__Exercise instructions__
Transcribe verbatim the span of lines that opens with the line containing "(Z.eqb_spec (flags (file_at" and closes with the last line of the data below.

[Collected data entries]

Start of Block

Lemma close_open s fd :
  let q := fd_index (sysg s) in
  fd_ok s fd -> 2 <= fd -> flags (file_at s fd) = 1 -> 0 <= q < 8 ->
  exists s', close fd s = Some (0, s') /\
    file_at s' fd = set_fpos 0 (set_flags 0 (if q =? fd then set_fops_ptr NULL_fops (file_at s fd)
                                              else file_at s fd)) /\
    dentry_at s' fd = zero_dentry /\
    (forall j, 0 <= j < 8 -> j <> fd ->
       file_at s' j = (if q =? j then set_fops_ptr NULL_fops (file_at s j) else file_at s j) /\
       dentry_at s' j = dentry_at s j) /\
    mem_of s' = mem_of s /\ pcb_wf (pcb_of s').
Proof.
  intros q Hok H2 Hfl Hq. pose proof Hok as [Hwf Hfd]. unfold close, FD_MAX, FD_MIN.
  destruct (Z.gtb_spec fd 7), (Z.ltb_spec fd 2); try lia. cbn [orb].
  rewrite Hfl. change (1 =? 1) with true. cbv iota.
  set (s1 := upd_file fd (set_fpos 0) s).
  set (s3 := upd_dentry fd (set_inode_number 0) _).
  change (fd_index (sysg s3)) with q. rewrite (null_fops_in q s3 Hq), bind_some. cbv beta zeta.
  set (s4 := upd_file q (set_fops_ptr NULL_fops) s3).
  set (s5 := upd_dentry fd (set_reserved (map (fun _ => 0) (zrange 0 B_24))) _).
  assert (fd_ok s1 fd) as Hok1 by now apply fd_ok_upd_file.
  assert (fd_ok s3 fd) as Hok3 by (unfold s3; auto 6 with kst).
  assert (fd_ok s4 fd) as Hok4 by (unfold s4; auto with kst).
  assert (fd_ok s5 fd) as Hok5 by (unfold s5; auto with kst).
  assert (dentry_at s5 fd = zero_dentry) as Hz.
  { unfold s5. rewrite !dentry_at_upd_dentry by auto with kst. unfold s4. autorewrite with kst.
    unfold s3. rewrite !dentry_at_upd_dentry by auto with kst. reflexivity. }
  assert (forall j, file_at s5 j = file_at s4 j) as Hf5
    by (intros; unfold s5; now autorewrite with kst).
  assert (forall j, file_at s3 j = file_at s1 j) as Hf3
    by (intros; unfold s3; now autorewrite with kst).
  assert (forall j, 0 <= j < 8 ->
    file_at s4 j = if q =? j then set_fops_ptr NULL_fops (file_at s1 j) else file_at s1 j) as Hf4.
  { intros j Hj. unfold s4. destruct (Z.eqb_spec q j) as [->|Hne].
    - rewrite file_at_upd_file, Hf3; [done|]. now destruct Hok3.
    - now rewrite file_at_upd_file_ne, Hf3 by lia. }
  destruct (device_close_kept ((fd_rtc (sysg s5) >? 1) && (fd =? fd_rtc (sysg s5))) s5 fd)
    as (Hm & Hd & Hf & Hfne & Hok6); [done | lia | now rewrite Hz |].
  set (s6 := if _ : bool then _ else _) in *.
  eexists. split; [reflexivity|]. split_and!.
  - rewrite file_at_upd_file, Hf, Hf5, Hf4 by (done || lia). unfold s1.
    rewrite file_at_upd_file by done. now destruct (q =? fd).
  - autorewrite with kst. now rewrite Hd.
  - intros j Hj Hne. autorewrite with kst. rewrite file_at_upd_file_ne, Hfne, Hf5, Hf4 by lia.
    unfold s1. rewrite file_at_upd_file_ne by lia. split; [done|]. rewrite Hd. unfold s5.
    rewrite !dentry_at_upd_dentry_ne by lia. unfold s4. autorewrite with kst. unfold s3.
    now rewrite !dentry_at_upd_dentry_ne by lia.
  - autorewrite with kst. now rewrite Hm.
  - now destruct (fd_ok_upd_file s6 fd fd (set_flags 0) Hok6).
Qed.


(** Closing a descriptor other than the one opened last leaves the latter
    in use but with a NULL jump table, so the next read or write of it calls
    through address 0. *)
Theorem close_breaks_last_opened s fd w buf nbytes :
  let q := fd_index (sysg s) in
  fd_ok s fd -> 2 <= fd -> flags (file_at s fd) = 1 -> 0 <= q < 8 -> q <> fd ->
  flags (file_at s q) <> 0 -> u32 buf <> 0 -> 0 <= nbytes ->
  exists s', close fd s = Some (0, s') /\ flags (file_at s' q) <> 0 /\
    read w q buf nbytes s' = None /\ write q (Addr buf) nbytes s' = None.
Proof.
  intros q Hok H2 Hfl Hq Hne Hflq Hb Hn.
  destruct (close_open s fd Hok H2 Hfl Hq) as (s' & E & _ & _ & Ho & _).
  exists s'. split; [exact E|]. destruct (Ho q Hq Hne) as [Hf _]. fold q in Hf.
  rewrite Z.eqb_refl in Hf. unfold read, write, is_null, FD_MAX. rewrite Hf.
  split; [done|]. change (flags (set_fops_ptr NULL_fops (file_at s q))) with (flags (file_at s q)).
  destruct (Z.eqb_spec (u32 buf) 0), (Z.ltb_spec q 0), (Z.gtb_spec q 7),
    (Z.eqb_spec (flags (file_at s q)) 0), (Z.ltb_spec nbytes 0); try done; lia.
Qed.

End of Block

__Response to this task__
    (Z.eqb_spec (flags (file_at s q)) 0), (Z.ltb_spec nbytes 0); try done; lia.
Qed.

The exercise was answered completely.